Protesta se trasladó a la Capital

Política

Siguiendo el ejemplo de la Casa Rosada, el Congreso de la Nación, la Legislatura porteña y hasta la Jefatura de Gabinete, la Cancillería fue ayer tapiada con un vallado policial ante la ruidosa protesta de asambleas barriales contra la instalación de las papeleras. Con batucada incluida, los manifestantes sorprendieron a los diplomáticos que observaban absortos el espectáculo callejero.

El reclamo contó también con la presencia de la titular de Madres de Plaza de Mayo-Línea Fundadora, Nora Cortiñas, quien se mostró convencida de que «la movilización y la demostración de hermandad son fundamentales» en el marco de la controversia planteada entre la Argentina y Uruguay por las procesadoras de celulosa. El reclamo comenzó a las 12 en la intersección de las calles Esmeralda y Arenales de la Capital, con la llegada de una columna de manifestantes, que marcharon tras una extensa bandera en la que se leía «Sí a la vida.

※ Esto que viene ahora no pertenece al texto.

(* ===== verification/DeliveryStore.v ===== *)
(** * Delivery jobs

    [src/internal/postgres/delivery_store.go]: the hand-off of a paid order to the
    delivery queue, and the worker's operations on a job. *)

From S2P Require Import Prelude Domain Strconv Schema Tx Tables Models QOrders QInventory QUsers QDelivery.
From S2P Require Import UpdateStore.

(** Audit rows are never written in the name of a provider. *)
Definition audit_actor (actor_type : string) (actor_id : option Z) : string * option Z :=
  if str_eqb actor_type "provider" then ("system"%string, None) else (actor_type, actor_id).

Definition createDeliveryHandoffWithinTransaction (order_id : Z) (created_at : Time) (max_attempts : Z)
    (actor_type : string) (actor_id : Z) (request_id : string) : Tx Database bool :=
  guard_not ((order_id <=? 0) || (max_attempts <=? 0)) ErrInvalidInput;;
  row ← LockOrderForDeliveryHandoff order_id;
  let '(order, user, item) := row in
  if bool_decide (o_status order = OrderStatusDelivering) then
    GetDeliveryJobByOrder (o_id order);;
    mret false
  else
    guard_not (negb (bool_decide (o_status order = OrderStatusReserving))
               || (u_telegram_user_id user <=? 0) || (oi_quantity item <=? 0)) ErrInvalidDeliveryState;;
    reserved ← CountExactReservedInventoryForOrder (o_id order);
    guard_not (negb (reserved =? oi_quantity item)) ErrDeliveryInventoryMismatch;;
    job ← try_row (InsertDeliveryJob (o_id order) max_attempts created_at (u_telegram_user_id user));
    match job with
    | None =>
        GetDeliveryJobByOrder (o_id order);;
        mret false
    | Some job =>
        delivering ← MarkOrderDeliveringGuarded created_at (o_id order) (o_version order);
        InsertOrderStatusHistory (o_id order) (Some OrderStatusReserving) OrderStatusDelivering
          (optionalText "delivery_job_created") actor_type (optionalInt8 actor_id) (optionalText request_id);;
        let '(auditActorType, auditActorID) := audit_actor actor_type (optionalInt8 actor_id) in
        InsertAuditLog auditActorType auditActorID "delivery.job_created" "delivery_job" (Some (j_id job)) None
          (Some (JObj [("delivery_job_id", JInt (j_id job)); ("order_id", JInt (o_id order));
                       ("status", JStr (OrderStatus_string (o_status delivering)));
                       ("inventory_count", JInt reserved)])) (optionalText request_id) None;;
        mret true
    end.

Definition backfill_request_id (order_id : Z) : string := ("delivery-backfill-" ++ Z_dec order_id)%string.

Definition backfill_tx (now : Time) (batch_size max_attempts : Z) : Tx Database Z :=
  orderIDs ← ListDeliveryBackfillOrderIDs batch_size;
  fold_each orderIDs 0 (fun created order_id =>
    inserted ← createDeliveryHandoffWithinTransaction order_id now max_attempts "system" 0 (backfill_request_id order_id);
    mret (if inserted : bool then created + 1 else created)).

Definition BackfillDeliveryJobs (now : Time) (batch_size max_attempts : Z) : Action Database Z :=
  WithinTransaction (backfill_tx now batch_size max_attempts).

Definition failureAttemptStatus (class : DeliveryResultClass) : string :=
  match class with
  | DeliveryResultRetryable => "retryable_failed"
  | DeliveryResultPermanent => "permanent_failed"
  | _ => "ambiguous"
  end.

(** [math.Ceil(value.Seconds())], capped at [MaxInt32] *)
Definition durationSeconds (value : Duration) : option Z :=
  if value <=? 0 then None
  else Some (Z.min int32_max (f64_ceil (Seconds value))).

Definition insertDeliveryAttempt (job : OutboxRow) (status : string) (finished_at : Time)
    (failure : DeliveryFailure) (result : DeliverySendResult) : Tx Database AttemptRow :=
  InsertDeliveryAttemptEvent (int_or_zero (j_order_id job)) (j_id job) (j_attempts job) status
    (optionalInt4 (df_http_status failure)) (optionalInt4 (df_telegram_error_code failure))
    (durationSeconds (df_retry_after failure)) (optionalInt8 (sr_chat_id result))
    (optionalInt8 (sr_message_id result)) (optionalText (DeliveryResultClass_string (df_class failure)))
    (optionalText (df_code failure)) (optionalText (df_summary failure))
    (default finished_at (j_send_attempted_at job)) (Some finished_at).

Definition insertDeliveryAudit (job_id order_id : Z) (action actor_type : string) (actor_id : Z)
    (reason request_id : string) : Tx Database unit :=
  InsertAuditLog actor_type (optionalInt8 actor_id) action "delivery_job" (Some job_id) None
    (Some (JObj [("delivery_job_id", JInt job_id); ("order_id", JInt order_id); ("reason", JStr reason)]))
    (optionalText request_id) None;;
  mret tt.

Definition job_request_id (job_id : Z) : string := ("delivery-job-" ++ Z_dec job_id)%string.

Definition markOrderDeliveryFailed (job : OutboxRow) (reason : string) : Tx Database unit :=
  order ← or_no_rows ErrInvalidDeliveryState (MarkOrderDeliveryFailedGuarded (int_or_zero (j_order_id job)));
  InsertOrderStatusHistory (o_id order) (Some OrderStatusDelivering) OrderStatusDeliveryFailed
    (optionalText reason) "system" None (optionalText (job_request_id (j_id job)));;
  mret tt.

Definition stale_failure (now : Time) : DeliveryFailure :=
  mkDeliveryFailure DeliveryResultAmbiguous "stale_after_send_started"
    "send outcome requires manual verification" 0 0 0 0 now.

Definition recover_stale_job (now : Time) (result : DeliveryRecoveryResult) (job : OutboxRow)
    : Tx Database DeliveryRecoveryResult :=
  match j_stage job with
  | Some StageClaimed =>
      MarkStaleDeliveryClaimRetryable now (j_id job);;
      mret (mkDeliveryRecoveryResult (drr_retryable result + 1) (drr_ambiguous result))
  | Some StageSending =>
      MarkStaleDeliverySendAmbiguous (j_id job);;
      insertDeliveryAttempt job "ambiguous" now (stale_failure now) no_send_result;;
      insertDeliveryAudit (j_id job) (int_or_zero (j_order_id job)) "delivery.stale_send_ambiguous" "system" 0
        "stale_after_send_started" "";;
      mret (mkDeliveryRecoveryResult (drr_retryable result) (drr_ambiguous result + 1))
  | None => throw ErrInvalidDeliveryState
  end.

Definition recover_stale_tx (now stale_before : Time) (batch_size : Z) : Tx Database DeliveryRecoveryResult :=
  jobs ← LockStaleDeliveryJobs stale_before batch_size;
  fold_each jobs (mkDeliveryRecoveryResult 0 0) (recover_stale_job now).

Definition RecoverStaleDeliveryJobs (now stale_before : Time) (batch_size : Z)
    : Action Database DeliveryRecoveryResult :=
  WithinTransaction (recover_stale_tx now stale_before batch_size).

Definition work_item (j : OutboxRow) : DeliveryWorkItem :=
  mkDeliveryWorkItem (j_id j) (int_or_zero (j_order_id j)) (int_or_zero (j_chat_id j)) (j_attempts j) (j_max_attempts j).

Definition claim_delivery_tx (now : Time) (worker_id : string) (batch_size : Z) : Tx Database (list DeliveryWorkItem) :=
  jobs ← QDelivery.ClaimDeliveryJobs now (optionalText worker_id) batch_size;
  mret (map work_item jobs).

Definition ClaimDeliveryJobs (now : Time) (worker_id : string) (batch_size : Z) : Action Database (list DeliveryWorkItem) :=
  autocommit (claim_delivery_tx now worker_id batch_size).

(** [row.LockedBy.String != workerID]: a null owner reads as the empty string. *)
Definition owned_by_worker (worker_id : string) (j : OutboxRow) : bool :=
  str_eqb (text_or_empty (j_locked_by j)) worker_id.

Definition encrypted_item (i : InventoryRow) : EncryptedDeliveryItem :=
  mkEncryptedDeliveryItem (i_id i) (i_product_id i) (i_payload i) (default [] (i_nonce i)) (i_format i) (i_key_version i).

Definition load_claimed_tx (job_id : Z) (worker_id : string)
    : Tx Database (DeliveryEnvelope * list EncryptedDeliveryItem) :=
  row ← or_no_rows ErrDeliveryNotFound (LoadDeliveryEnvelope job_id);
  let '(job, order, user, item) := row in
  guard_not (negb (bool_decide (j_status job = DeliveryJobProcessing))
             || negb (bool_decide (j_stage job = Some StageClaimed)) || negb (owned_by_worker worker_id job)
             || negb (bool_decide (o_status order = OrderStatusDelivering))
             || is_none (j_order_id job) || is_none (j_chat_id job)
             || negb (bool_decide (j_chat_id job = Some (u_telegram_user_id user)))
             || (oi_quantity item <=? 0)) ErrInvalidDeliveryState;;
  items ← ListEncryptedInventoryForDelivery (int_or_zero (j_order_id job));
  guard_not (negb (Z.of_nat (length items) =? oi_quantity item)) ErrDeliveryInventoryMismatch;;
  guard_not (negb (forallb (reserved_for (int_or_zero (j_order_id job))) items)) ErrDeliveryInventoryMismatch;;
  mret (mkDeliveryEnvelope (j_id job) (int_or_zero (j_order_id job)) (int_or_zero (j_chat_id job))
          (u_telegram_user_id user) (oi_product_name item) (oi_quantity item) (j_attempts job) (j_max_attempts job),
        map encrypted_item items).

(** Two statements outside a transaction, read at one point in time *)
Definition LoadClaimedDelivery (job_id : Z) (worker_id : string)
    : Action Database (DeliveryEnvelope * list EncryptedDeliveryItem) :=
  autocommit (load_claimed_tx job_id worker_id).

Definition begin_attempt_tx (job_id : Z) (worker_id : string) (attempted_at : Time) : Tx Database DeliveryAttempt :=
  job ← or_no_rows ErrDeliveryLeaseLost (BeginDeliverySend attempted_at job_id (optionalText worker_id));
  InsertDeliveryAttemptEvent (int_or_zero (j_order_id job)) (j_id job) (j_attempts job) "started"
    None None None None None None None None attempted_at None;;
  mret (mkDeliveryAttempt (j_attempts job) (j_id job) (int_or_zero (j_order_id job))).

Definition BeginDeliveryAttempt (job_id : Z) (worker_id : string) (attempted_at : Time) : Action Database DeliveryAttempt :=
  WithinTransaction (begin_attempt_tx job_id worker_id attempted_at).

(** The worker still holds the job, in the given stage. *)
Definition holds_job (stage : ProcessingStage) (worker_id : string) (job : OutboxRow) : bool :=
  bool_decide (j_status job = DeliveryJobProcessing) && bool_decide (j_stage job = Some stage)
  && owned_by_worker worker_id job.

Definition finalize_success_tx (job_id : Z) (worker_id : string) (success : DeliverySuccess) : Tx Database unit :=
  let result := ds_result success in
  job ← LockDeliveryJob job_id;
  if bool_decide (j_status job = DeliveryJobCompleted) then mret tt
  else
    guard_not (negb (holds_job StageSending worker_id job)) ErrDeliveryLeaseLost;;
    row ← LockOrderForDeliveryHandoff (int_or_zero (j_order_id job));
    let '(order, user, item) := row in
    guard_not (negb (bool_decide (o_status order = OrderStatusDelivering))
               || negb (sr_chat_id result =? int_or_zero (j_chat_id job))
               || (sr_message_id result <=? 0)) ErrInvalidDeliveryState;;
    sold ← MarkExactReservedInventorySold (o_id order) (oi_quantity item);
    guard_not (negb (Z.of_nat (length sold) =? oi_quantity item)) ErrDeliveryInventoryMismatch;;
    MarkOrderDeliveredGuarded (ds_completed_at success) (o_id order) (o_version order);;
    MarkDeliveryCompleted (sr_message_id result) (sr_sent_at result) (ds_completed_at success)
      (j_id job) (optionalText worker_id);;
    insertDeliveryAttempt job "succeeded" (ds_completed_at success) no_failure result;;
    InsertOrderStatusHistory (o_id order) (Some OrderStatusDelivering) OrderStatusDelivered
      (optionalText "telegram_delivery_confirmed") "system" None (optionalText (job_request_id (j_id job)));;
    insertDeliveryAudit (j_id job) (o_id order) "delivery.completed" "system" 0 "telegram_success" "".

Definition FinalizeDeliverySuccess (job_id : Z) (worker_id : string) (success : DeliverySuccess) : Action Database unit :=
  WithinTransaction (finalize_success_tx job_id worker_id success).

Definition finalize_failure_tx (job_id : Z) (worker_id : string) (failure : DeliveryFailure) : Tx Database unit :=
  job ← LockDeliveryJob job_id;
  guard_not (negb (holds_job StageSending worker_id job)) ErrDeliveryLeaseLost;;
  insertDeliveryAttempt job (failureAttemptStatus (df_class failure)) (df_failed_at failure) failure no_send_result;;
  let code := optionalText (df_code failure) in
  let summary := optionalText (df_summary failure) in
  let audit action := insertDeliveryAudit (j_id job) (int_or_zero (j_order_id job)) action "system" 0 (df_code failure) "" in
  match df_class failure with
  | DeliveryResultRetryable =>
      MarkDeliveryRetryable (df_next_attempt_at failure) code summary (j_id job) (optionalText worker_id);;
      audit "delivery.retry_scheduled"
  | DeliveryResultPermanent =>
      MarkDeliveryPermanentFailed code summary (df_failed_at failure) (j_id job) (optionalText worker_id);;
      markOrderDeliveryFailed job (df_code failure);;
      audit "delivery.permanent_failed"
  | DeliveryResultAmbiguous =>
      MarkDeliveryAmbiguous None None code summary (j_id job);;
      audit "delivery.ambiguous"
  | _ => throw ErrInvalidDeliveryState
  end.

Definition FinalizeDeliveryFailure (job_id : Z) (worker_id : string) (failure : DeliveryFailure) : Action Database unit :=
  WithinTransaction (finalize_failure_tx job_id worker_id failure).

Definition finalize_claimed_failure_tx (job_id : Z) (worker_id : string) (failure : DeliveryFailure) : Tx Database unit :=
  job ← LockDeliveryJob job_id;
  guard_not (negb (holds_job StageClaimed worker_id job)) ErrDeliveryLeaseLost;;
  let '(newStatus, completedAt) :=
    if bool_decide (df_class failure = DeliveryResultRetryable) then (DeliveryJobRetryableFailed, None)
    else (DeliveryJobPermanentFailed, Some (df_failed_at failure)) in
  updated ← MarkClaimedDeliveryFailure newStatus (df_next_attempt_at failure) (optionalText (df_code failure))
    (optionalText (df_summary failure)) completedAt (j_id job) (optionalText worker_id);
  insertDeliveryAttempt updated (failureAttemptStatus (df_class failure)) (df_failed_at failure) failure no_send_result;;
  (if bool_decide (df_class failure = DeliveryResultPermanent)
   then markOrderDeliveryFailed job (df_code failure) else mret tt);;
  insertDeliveryAudit (j_id job) (int_or_zero (j_order_id job)) "delivery.pre_send_failed" "system" 0 (df_code failure) "".

Definition FinalizeClaimedDeliveryFailure (job_id : Z) (worker_id : string) (failure : DeliveryFailure) : Action Database unit :=
  WithinTransaction (finalize_claimed_failure_tx job_id worker_id failure).

Definition preserve_ambiguous_tx (job_id : Z) (success : DeliverySuccess) (reason : string) : Tx Database unit :=
  let result := ds_result success in
  job ← LockDeliveryJob job_id;
  if bool_decide (j_status job = DeliveryJobCompleted) then mret tt
  else
    guard_not (negb (bool_decide (j_status job = DeliveryJobProcessing))
               || negb (bool_decide (j_stage job = Some StageSending))) ErrInvalidDeliveryState;;
    MarkDeliveryAmbiguous (Some (sr_message_id result)) (Some (sr_sent_at result)) (optionalText reason)
      (optionalText "Telegram confirmed send but database finalization was not confirmed") (j_id job);;
    insertDeliveryAttempt job "ambiguous" (ds_completed_at success)
      (mkDeliveryFailure DeliveryResultAmbiguous reason "confirmed send requires database reconciliation"
         0 0 0 0 (ds_completed_at success)) result;;
    insertDeliveryAudit (j_id job) (int_or_zero (j_order_id job)) "delivery.finalize_ambiguous" "system" 0 reason "".

Definition PreserveAmbiguousSuccess (job_id : Z) (success : DeliverySuccess) (reason : string) : Action Database unit :=
  WithinTransaction (preserve_ambiguous_tx job_id success reason).

(** [configuredDeliveryMaxAttempts]: Go's variadic argument is a list. *)
Definition configuredDeliveryMaxAttempts (values : list Z) : Z :=
  match values with
  | v :: _ => if 0 <? v then v else DefaultDeliveryMaxAttempts
  | [] => DefaultDeliveryMaxAttempts
  end.
(* ===== verification/BankAccounts.v ===== *)
(** * Bank accounts

    [src/internal/postgres/bank_account_store.go] and
    [src/internal/app/bank_account_service.go]: the accounts customers pay to, and
    the administrator's changes to them.  Only the ciphertext, a fingerprint and the
    last four digits of an account number are stored; the cipher ([Protect]) is given
    by what it answers. *)

From Stdlib Require Import Ascii.
From S2P Require Import Prelude Text Domain Schema Tx Tables Models AdminModels QUsers QBanks UpdateStore.
From S2P Require Import AdminStore.
From S2P Require Import CatalogStore WalletStore AdminService.

Record BankAccountInput := mkBankAccountInput { bi_bank_bin : string; bi_bank_name : string; bi_display_name : string;
    bi_account_name : string; bi_account_number : string; bi_sort_order : Z; bi_environment : string }.
Record CreateBankAccountInput := mkCreateBankAccountInput { cbi_input : BankAccountInput; cbi_meta : RequestMeta }.
Record UpdateBankAccountInput := mkUpdateBankAccountInput { ubi_id : Z; ubi_expected_record : Z;
    ubi_input : BankAccountInput; ubi_meta : RequestMeta }.
Record SetBankAccountActiveInput := mkSetBankAccountActiveInput { sbi_id : Z; sbi_expected_record : Z; sbi_active : bool;
    sbi_meta : RequestMeta }.

(** ** The store *)

Definition bank_option (r : BankAccountRow) : BankAccountOption :=
  mkBankAccountOption (b_id r) (b_bank_bin r) (b_bank_name r) (b_display_name r) (b_account_name r) (b_last4 r)
    (b_sort_order r) (b_version r) (b_environment r).
Definition mapRedactedBank (r : BankAccountRow) : RedactedBankAccount :=
  mkRedactedBankAccount (bank_option r) (b_is_active r) (b_key_version r) (b_format r) (b_created_at r).

Definition ListActiveBankAccounts (environment : string) : Action Database (list BankAccountOption) :=
  autocommit (l ← ListActiveBankAccountOptions environment; mret (map bank_option l)).
Definition ListAdminBankAccounts (offset limit : Z) : Action Database (list RedactedBankAccount * Z) :=
  autocommit (
    total ← CountAdminBankAccounts;
    l ← ListAdminBankAccountsPage offset limit;
    mret (map mapRedactedBank l, total)).

Definition bankAuditSnapshot (r : RedactedBankAccount) : Json :=
  let o := rb_option r in
  JObj [("id", JInt (bo_id o)); ("bank_bin", JStr (bo_bank_bin o)); ("bank_name", JStr (bo_bank_name o));
        ("display_name", JStr (bo_display_name o)); ("account_name", JStr (bo_account_name o));
        ("account_last4", JStr (bo_last4 o)); ("sort_order", JInt (bo_sort_order o));
        ("active", JBool (rb_active r)); ("version", JInt (bo_version o));
        ("payment_environment", JStr (bo_environment o))].

(** The last [n] bytes of a longer text *)
Definition last4 (value : string) : string :=
  if Nat.leb (String.length value) 4 then value else String.substring (String.length value - 4) 4 value.

(** What the statements that write an account store of it *)
Definition account_params (i : BankAccountInput) (p : ProtectedBankAccountNumber) : EncryptedBankAccountParams :=
  mkEncryptedBankAccountParams (bi_bank_bin i) (bi_bank_name i) (bi_display_name i) (bi_account_name i)
    (pb_ciphertext p) (pb_fingerprint p) (pb_key_id p) (pb_nonce p) (pb_key_version p) (last4 (bi_account_number i))
    (bi_sort_order i).

Section Changes.
Context (admin : Admin) (session : AdminSession).

Definition create_bank_tx (input : CreateBankAccountInput) (protected : ProtectedBankAccountNumber)
    : Tx Database RedactedBankAccount :=
  begin_change admin session SessionBankCreate;;
  row ← or_no_rows ErrConflict
    (CreateEncryptedBankAccount (account_params (cbi_input input) protected) (bi_environment (cbi_input input)));
  let result := mapRedactedBank row in
  insertAudit (adm_id admin) "bank_account.created" "bank_account" (b_id row) None (Some (bankAuditSnapshot result))
    (cbi_meta input);;
  end_change admin session (cbi_meta input);;
  mret result.

Definition update_bank_tx (input : UpdateBankAccountInput) (protected : ProtectedBankAccountNumber)
    : Tx Database RedactedBankAccount :=
  begin_change admin session SessionBankEdit;;
  before ← or_no_rows ErrBankAccountNotFound (LockBankAccountByID (ubi_id input));
  guard_not (negb (b_version before =? ubi_expected_record input)) ErrStaleVersion;;
  after ← or_no_rows ErrStaleVersion
    (UpdateEncryptedBankAccountGuarded (account_params (ubi_input input) protected) (ubi_id input) (ubi_expected_record input));
  insertAudit (adm_id admin) "bank_account.updated" "bank_account" (b_id after)
    (Some (bankAuditSnapshot (mapRedactedBank before))) (Some (bankAuditSnapshot (mapRedactedBank after))) (ubi_meta input);;
  end_change admin session (ubi_meta input);;
  mret (mapRedactedBank after).

Definition set_bank_active_tx (input : SetBankAccountActiveInput) : Tx Database RedactedBankAccount :=
  begin_change admin session SessionBankToggle;;
  before ← or_no_rows ErrBankAccountNotFound (LockBankAccountByID (sbi_id input));
  guard_not (negb (b_version before =? sbi_expected_record input) || bool_decide (b_is_active before = sbi_active input))
    ErrStaleVersion;;
  after ← or_no_rows ErrStaleVersion
    (SetBankAccountActiveGuarded (sbi_active input) (sbi_id input) (sbi_expected_record input));
  insertAudit (adm_id admin) (if sbi_active input then "bank_account.activated" else "bank_account.deactivated")
    "bank_account" (b_id after) (Some (bankAuditSnapshot (mapRedactedBank before)))
    (Some (bankAuditSnapshot (mapRedactedBank after))) (sbi_meta input);;
  end_change admin session (sbi_meta input);;
  mret (mapRedactedBank after).

Definition CreateBankAccount (input : CreateBankAccountInput) (protected : ProtectedBankAccountNumber)
    : Action Database RedactedBankAccount :=
  map_action_error mapConstraintError (WithinTransaction (create_bank_tx input protected)).
Definition UpdateBankAccount (input : UpdateBankAccountInput) (protected : ProtectedBankAccountNumber)
    : Action Database RedactedBankAccount :=
  map_action_error mapConstraintError (WithinTransaction (update_bank_tx input protected)).
Definition SetBankAccountActive (input : SetBankAccountActiveInput) : Action Database RedactedBankAccount :=
  WithinTransaction (set_bank_active_tx input).
End Changes.

(** ** The service *)

Definition digit_char (a : ascii) : bool := let n := ascii_Z a in (48 <=? n) && (n <=? 57).
(** The text is read rune by rune: a rune outside ASCII is no digit. *)
Definition isDigits (value : string) (minimum maximum : Z) : bool :=
  negb ((str_len value <? minimum) || (maximum <? str_len value))
  && forallb digit_char (String.list_ascii_of_string value).

Definition normalizeBankInput (i : BankAccountInput) : BankAccountInput :=
  mkBankAccountInput (TrimSpace (bi_bank_bin i)) (TrimSpace (bi_bank_name i)) (TrimSpace (bi_display_name i))
    (TrimSpace (bi_account_name i)) (TrimSpace (bi_account_number i)) (bi_sort_order i) (bi_environment i).

Definition validateBankInput (i : BankAccountInput) : bool :=
  negb (negb (isDigits (bi_bank_bin i) 6 6) || negb (isDigits (bi_account_number i) 4 34)
        || str_eqb (bi_bank_name i) "" || (120 <? rune_count (bi_bank_name i))
        || str_eqb (bi_display_name i) "" || (120 <? rune_count (bi_display_name i))
        || str_eqb (bi_account_name i) "" || (160 <? rune_count (bi_account_name i))
        || (bi_sort_order i <? 0)).

Module BankAccountService.
Record Config := mkConfig { pageSize : Z; paymentEnvironment : string }.

Definition NewBankAccountService (pageSize : Z) : Config :=
  mkConfig (if (pageSize <=? 0) || (MaxPageSize <? pageSize) then DefaultPageSize else pageSize) "production".
Definition WithPaymentEnvironment (s : Config) (environment : string) : Config :=
  if validPaymentEnvironment environment then mkConfig (pageSize s) environment else s.

Section Service.
Context (s : Config).
(** [cipher.Protect(ctx, bin, number)] *)
Context (protect : string -> string -> Error + ProtectedBankAccountNumber).

Definition ListActive : Script Database (list BankAccountOption) := run (ListActiveBankAccounts (paymentEnvironment s)).

Definition ListAdmin (telegramID page : Z) : Script Database RedactedBankAccountPage :=
  if page <? 0 then stop ErrInvalidInput
  else
    AdminService.Authorize telegramID false ≫= fun _ =>
    found ← run (ListAdminBankAccounts (wrap32 (page * pageSize s)) (wrap32 (pageSize s)));
    mret (mkRedactedBankAccountPage found.1 (pageInfo page (pageSize s) found.2)).

(** The environment is the deployment's, whatever the input says. *)
Definition Create (telegramID : Z) (session : AdminSession) (input : CreateBankAccountInput) : Script Database RedactedBankAccount :=
  let i := cbi_input input in
  let i := normalizeBankInput (mkBankAccountInput (bi_bank_bin i) (bi_bank_name i) (bi_display_name i)
             (bi_account_name i) (bi_account_number i) (bi_sort_order i) (paymentEnvironment s)) in
  if negb (validateBankInput i) then stop ErrInvalidInput
  else
    admin ← AdminService.Authorize telegramID true;
    match protect (bi_bank_bin i) (bi_account_number i) with
    | inl e => stop e
    | inr protected => run (CreateBankAccount admin session (mkCreateBankAccountInput i (cbi_meta input)) protected)
    end.

Definition Update (telegramID : Z) (session : AdminSession) (input : UpdateBankAccountInput) : Script Database RedactedBankAccount :=
  let i := normalizeBankInput (ubi_input input) in
  if (ubi_id input <=? 0) || (ubi_expected_record input <=? 0) || negb (validateBankInput i) then stop ErrInvalidInput
  else
    admin ← AdminService.Authorize telegramID true;
    match protect (bi_bank_bin i) (bi_account_number i) with
    | inl e => stop e
    | inr protected =>
        run (UpdateBankAccount admin session
          (mkUpdateBankAccountInput (ubi_id input) (ubi_expected_record input) i (ubi_meta input)) protected)
    end.

Definition SetActive (telegramID : Z) (session : AdminSession) (input : SetBankAccountActiveInput)
    : Script Database RedactedBankAccount :=
  AdminService.change (negb ((sbi_id input <=? 0) || (sbi_expected_record input <=? 0))) telegramID
    (fun admin => SetBankAccountActive admin session input).
End Service.
End BankAccountService.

No a las papeleras», la misma consigna que utilizan los vecinos de Entre Ríos.

La mayoría de los concurrentes portaba barbijos en alusión al potencial riesgo de contaminación ambiental que, explicaron, generará el emprendimiento industrial en Uruguay.

Tras su llegada a la Cancillería, una comisión ingresó al edificio para entregar un petitorio a las autoridades, en el que exigieron
«que se le haga cumplir a Uruguay con el tratado del río que compartimos», dijo Elisabeth Dos Santos, de la Asamblea San Telmo.

• Compromiso

Tras la reunión que mantuvieron con los funcionarios de Cancillería Agustín Colombo Sierra y Julián Tettamanti (no participó Jorge Taiana por estar en Brasilia), los delegados informaron que «se obtuvo el compromiso del gobierno de que no se va a permitir la instalación de las papeleras tal como están planteadas», dijo Rubén Saubular, también de San Telmo. «Esto no es un problema de Uruguay, sino de todo el país porque el riesgo de contaminación va a ser de toda la cuenca del Plata», afirmó otro de los manifestantes, entre quienes también estuvieron presentes los delegados de la Cooperativa Hotel Bauen y de Fedecámaras.

En ese marco, se anunció la realización de una protesta similar a la de ayer para el viernes 27 de enero en la terminal de embarque de Buquebús, en Puerto Madero, aunque se aclaró que «no se va a bloquear la salida de embarcaciones, sino que se intentará concientizar a la gente sobre el riesgo ambiental» que implica la instalación de las papeleras en Fray Bentos.